*** Exercise inputs ***

(* ===================================================================== *)
(** ** Computations: state, thrown values, bounded loops                  *)
(* ===================================================================== *)

(** A computation over a state [S]: it ends with a value or a thrown value
    and the state it leaves, or does not end within the fuel of one of its
    loops ([None]). *)
Definition M (S A : Type) : Type := S -> option (Result A * S).

Definition ret {S A : Type} (a : A) : M S A := fun s => Some (Ok a, s).

Definition throw {S A : Type} (e : Thrown) : M S A := fun s => Some (Throw e, s).

Definition lift_result {S A : Type} (r : Result A) : M S A := fun s => Some (r, s).

Definition bind {S A B : Type} (m : M S A) (k : A -> M S B) : M S B :=
  fun s =>
    match m s with
    | Some (Ok a, s') => k a s'
    | Some (Throw e, s') => Some (Throw e, s')
    | None => None
    end.

(** [try { m } catch (e) { handler e }] *)
Definition try_catch {S A : Type} (m : M S A) (handler : Thrown -> M S A) : M S A :=
  fun s =>
    match m s with
    | Some (Throw e, s') => handler e s'
    | other => other
    end.

Notation "'let*' x ':=' m 'in' k" := (bind m (fun x => k))
  (at level 10, x name, m at level 100, k at level 200).

(** Sequencing inside [Result]. *)
Definition rbind {A B : Type} (r : Result A) (k : A -> Result B) : Result B :=
  match r with
  | Ok a => k a
  | Throw e => Throw e
  end.

(* ===================================================================== *)
(** ** The outside world: clock and network                               *)
(* ===================================================================== *)

(** What is sent with a request: [RequestInit]. *)
Inductive SentBody : Type :=
| SentFormData (fields : list (string * string))
| SentString (s : string).

Record RequestInit : Type := {
  init_method : string;
  init_headers : gmap string string;
  init_body : option SentBody;
  init_signal : option nat
}.

(** What the program does to the world, in order. *)
Inductive Event : Type :=
| EvFetch (xhr : bool) (input : string) (init : RequestInit)
| EvDelay (ms : Z).

(** The answer to one network call: a response or a rejection, and the time
    it took. *)
Record NetReply : Type := {
  reply : Result Response;
  elapsed : Z
}.

(** The world: the clock [Date.now()] reads, the answers of the network to
    the first, second, ... call, how many calls were made, and the log. *)
Record World : Type := {
  now : Z;
  net : nat -> NetReply;
  sent : nat;
  log : list Event
}.

(** [fetch(input, init)] or [fetchWithXHR(input, init, ...)]: one network
    call; the next answer of the network is consumed. *)
Definition network (xhr : bool) (input : string) (init : RequestInit) : M World Response :=
  fun w =>
    let r := net w (sent w) in
    Some (reply r,
          {| now := (now w + elapsed r)%Z;
             net := net w;
             sent := S (sent w);
             log := log w ++ [EvFetch xhr input init] |}).

(** [await new Promise(r => setTimeout(r, delay))] *)
Definition sleep (delay : Z) : M World unit :=
  fun w =>
    Some (Ok tt,
          {| now := (now w + delay)%Z;
             net := net w;
             sent := sent w;
             log := log w ++ [EvDelay delay] |}).

(* ===================================================================== *)
(** ** fetchWithRetry                                                     *)
(* ===================================================================== *)

(** [a || b || c] where [b] is read off [meta], which may be undefined. *)
Definition first_truthy `{Platform} (error meta : JsValue) (name : string)
    (fallback : JsValue) : Result JsValue :=
  rbind (get_field error name) (fun a =>
  if truthy a then Ok a else
  rbind (get_field meta name) (fun b =>
  if truthy b then Ok b else Ok fallback)).

(** The block run on a response that is not ok, in [fetchWithRetry] and
    again in [request]: it parses the body as JSON and throws, either an
    [ApiMeta] built from it or the parsed body itself.  Every path throws;
    the function gives the thrown value. *)
Definition notOk_thrown `{Platform} (res : Response) : Thrown :=
  let r :=
    rbind (json res) (fun error =>
    rbind (get_field error "meta") (fun meta =>
    rbind (get_field error "status") (fun st =>
    if truthy (js_or meta st) then
      rbind (first_truthy error meta "code" (JNumber (status res))) (fun code =>
      rbind (first_truthy error meta "message" (JString (JSON_stringify error))) (fun message =>
      rbind (first_truthy error meta "status" (JString (statusText res))) (fun status' =>
      Throw (ApiMeta code message status'))))
    else Throw (ThrownValue error)))) in
  match r with
  | Ok v => ThrownValue v
  | Throw e => e
  end.

(** The body of the [try] of one round: one network call, then the check
    of [res.ok]. *)
Definition attempt_once `{Platform} (xhr : bool) (input : string) (init : RequestInit)
    : M World Response :=
  let* res := network xhr input init in
  if negb (ok res) then throw (notOk_thrown res) else ret res.

(** The [while (attempt <= retry)] loop, from the current [attempt] and
    [lastErr]. *)
Fixpoint fetchWithRetry_loop `{Platform} (fuel : nat) (xhr : bool) (input : string)
    (init : RequestInit) (retry attempt : Z) (lastErr : Thrown) : M World Response :=
  fun w =>
    match fuel with
    | O => None
    | S fuel' =>
        if (attempt <=? retry)%Z then
          try_catch (attempt_once xhr input init)
            (fun err =>
               if isAbortError err then throw err
               else if (attempt =? retry)%Z then throw err
               else
                 let delay := (2 ^ attempt * 200)%Z in
                 let* _ := sleep delay in
                 fetchWithRetry_loop fuel' xhr input init retry (attempt + 1) err)
            w
        else throw lastErr w
    end.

*** End of Exercise inputs ***

**Assignment**.
Please give again the lines above between the line holding "Record NetReply : Type" and the line holding "sent := S (sent w);", inclusive, exactly as they are and with nothing added.

**Solution to this task**.
Record NetReply : Type := {
  reply : Result Response;
  elapsed : Z
}.

(** The world: the clock [Date.now()] reads, the answers of the network to
    the first, second, ... call, how many calls were made, and the log. *)
Record World : Type := {
  now : Z;
  net : nat -> NetReply;
  sent : nat;
  log : list Event
}.

(** [fetch(input, init)] or [fetchWithXHR(input, init, ...)]: one network
    call; the next answer of the network is consumed. *)
Definition network (xhr : bool) (input : string) (init : RequestInit) : M World Response :=
  fun w =>
    let r := net w (sent w) in
    Some (reply r,
          {| now := (now w + elapsed r)%Z;
             net := net w;
             sent := S (sent w);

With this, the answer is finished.